We redrafted the Background section.
We expanded the Objectives to include the outcomes of interest.
For inclusion in this review, participants with COPD in included studies needed to have a diagnosis of COPD in line with the GOLD classification criteria (GOLD 2021), meaning a post‐bronchodilator FEV1 to FVC ratio of less than 0.70 (confirmed by (provided) spirometry data or confirmed in writing by authors).
We included only randomised controlled trials and cluster‐randomised trials that compared intervention to usual care in this update.
We included COPD self‐management intervention studies only if they incorporated at least two intervention components with an iterative process between healthcare provider and participant, in line with the most recent definition of COPD self‐management interventions (Effing 2016).
We also removed reference to modes of delivering the intervention and reframed as requiring interventions to be aimed at behaviour change.

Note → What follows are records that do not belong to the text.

Lemma property_type_options_first_seen_witness :
  let col := cell "property_type" <$> rows dataset_gaps in
  (∀ v, isin gaps_property_types v = true ↔ isna v = false ∧ isin col v = true)
  ∧ distinct gaps_property_types = true
  ∧ ∃ ps, Forall2 (λ v p, first_index col v = Some p ∧ col !! p = Some v)
                  gaps_property_types ps
          ∧ StronglySorted lt ps.
Proof.
  apply (property_type_options_first_seen dataset_gaps gaps_property_types).
  exact gaps_property_types_eq.
Defined.

Lemma default_selections_hide_unknown_witness :
  rows (boolean_index dataset_gaps [true; false; false; true])
  = filter (λ r, kept_by_default dataset_gaps sample_range r = true)
           (rows dataset_gaps).
Proof.
  apply (default_selections_hide_unknown dataset_gaps sample_range
           gaps_bedrooms gaps_property_types);
    [exact gaps_bedrooms_eq | exact gaps_property_types_eq | by_computation].
Defined.

Lemma sidebar_options_after_normalisation_witness :
  (∃ bedrooms, bedroom_options dataset_gaps = Ok bedrooms)
  ∧ ((∃ l, l ∈ listings_gaps ∧ is_Some (l !! "property_type")) →
     ∃ property_types, property_type_options dataset_gaps = Ok property_types)
  ∧ ((∀ l, l ∈ listings_gaps → l !! "property_type" = None) →
     property_type_options dataset_gaps = Err (KeyError "property_type")).
Proof.
  apply (sidebar_options_after_normalisation decimal_float parse_decimal
           listings_gaps dataset_gaps); [discriminate | exact dataset_gaps_eq].
Defined.

(** ** The bedroom chart *)

Lemma zip_fmap_self {A B} (f : A → B) (l : list A) :
  zip l (f <$> l) = (λ x, (x, f x)) <$> l.
Proof. induction l as [|x l IH]; [done|]. simpl. f_equal. exact IH. Qed.

Lemma take_idx_fmap {A B} (f : A → B) (l : list A) idx k :
  take_idx l idx = Ok k → take_idx (f <$> l) idx = Ok (f <$> k).
Proof.
  rewrite !take_idx_Forall2. induction 1 as [|i x idx k Hi _ IH]; constructor;
    [|done]. by rewrite list_lookup_fmap, Hi.
Qed.

Lemma omap_lookup_seq_id n idx :
  Forall (λ i, i < n) idx → omap (λ i, seq 0 n !! i) idx = idx.
Proof.
  induction 1 as [|i idx Hi _ IH]; [done|].
  cbn [omap list_omap]. rewrite lookup_seq_lt by done. simpl. by rewrite IH.
Qed.

Lemma select_all_known {A} (keys : list value) (l : list A) :
  Forall (λ v, isna v = false) keys → length l = length keys →
  select (negb <$> (isna <$> keys)) l = l ∧ select (isna <$> keys) l = [].
Proof.
  intros H. revert l. induction H as [|v keys Hv _ IH]; intros [|x l] Hlen;
    try done.
  rewrite !fmap_cons. cbn [select]. rewrite Hv. cbn [negb].
  destruct (IH l) as [H1 H2]; [simpl in Hlen; lia|]. by rewrite H1, H2.
Qed.

Lemma is_ascending_Sorted l : is_ascending l = true → Sorted value_le l.
Proof.
  induction l as [|x l IH]; [constructor|].
  simpl. intros [Hall Hl]%andb_true_iff. constructor; [auto|].
  destruct l as [|y l]; constructor.
  simpl in Hall. apply andb_true_iff in Hall as [Hy _].
  by apply negb_true_iff in Hy.
Qed.

Lemma nondecreasing_Sorted l : nondecreasing l = true → Sorted value_le l.
Proof.
  induction l as [|x l IH]; [constructor|].
  destruct l as [|y l]; [repeat constructor|].
  cbn [nondecreasing]. intros [Hy Hl]%andb_true_iff.
  constructor; [auto|]. constructor. by apply negb_true_iff in Hy.
Qed.

Lemma sum_list_fmap_add {A} (f g : A → nat) (l : list A) :
  sum_list ((λ x, f x + g x) <$> l) = sum_list (f <$> l) + sum_list (g <$> l).
Proof. induction l as [|x l IH]; [done|]. csimpl. rewrite IH. lia. Qed.

(** A value is one of at most one of distinct keys. *)
Lemma sum_indicator ks x :
  distinct ks = true →
  sum_list ((λ k, if value_eqb x k then 1 else 0) <$> ks)
  = if isin ks x then 1 else 0.
Proof.
  induction ks as [|k ks IH]; [done|].
  cbn [distinct]. intros [Hk Hd]%andb_true_iff. apply negb_true_iff in Hk.
  rewrite isin_cons. csimpl. rewrite IH by done.
  destruct (value_eqb x k) eqn:Hx; [|done].
  by rewrite (isin_eqb _ _ _ Hx), Hk.
Qed.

For primary outcomes, we performed primary (using end point scores) and secondary analyses (using scores from different follow‐up times).
For dichotomous outcomes with few events, we reported risk differences with corresponding 95% confidence intervals.
We added mortality as a primary outcome. Hospitalisations were defined as respiratory‐related (primary outcome) or all‐cause (secondary outcome). We defined dyspnoea, impact of COPD on life, anxiety and/or depression as sub‐outcomes of health status. We also defined the use of other healthcare facilities, and added self‐management behaviours, patient activation and health literacy as secondary outcomes.
We used the Cochrane risk of bias 2 tool for the 2021 update.
We removed ‘Courses of steroids’ and ‘Exercise’ from the summary of findings table, and added 'Respiratory‐related mortality' and 'COPD exacerbations'.
We calculated the number needed to treat for an additional beneficial outcome (NNTB) for primary outcomes.
We performed sensitivity analysis on studies with contradictory results to investigate the robustness of the effect size, by excluding those studies from a meta‐analysis.
We performed sensitivity analyses on cluster‐randomised controlled trials using intra‐cluster correlation coefficients of 0.02 and 0.04, in case authors did not adjust their data for clustering and did not report such a coefficient.
We added the following extra subgroup analyses.
The duration of the intervention (< 8 weeks versus ≥ 8 weeks).
Inclusion of participants in the acute phase (having an acute exacerbation of COPD) versus stable state (at least four weeks post exacerbation and six weeks post hospitalisation).
COPD self‐management interventions delivered in different income countries (self‐management interventions in low‐ and middle‐income countries versus high‐income countries).
COPD self‐management interventions delivered in different care settings: primary care versus secondary and tertiary care.
Smoking cessation component (inclusion of a smoking cessation component in the self‐management intervention versus no smoking cessation component in the self‐management intervention).
Diet component (e.g. evaluation and optimisation of participants' diet and nutritional intake) (inclusion of a diet component in the self‐management intervention versus no diet component in the self‐management intervention).
COPD medication component (e.g. advice about medication intake, adherence, inhalation technique) (inclusion of a medication component in the self‐management intervention versus no medication component in the self‐management intervention).
Coping with breathlessness component (inclusion of a coping with breathlessness component in the self‐management intervention versus no coping with breathlessness component in the self‐management intervention).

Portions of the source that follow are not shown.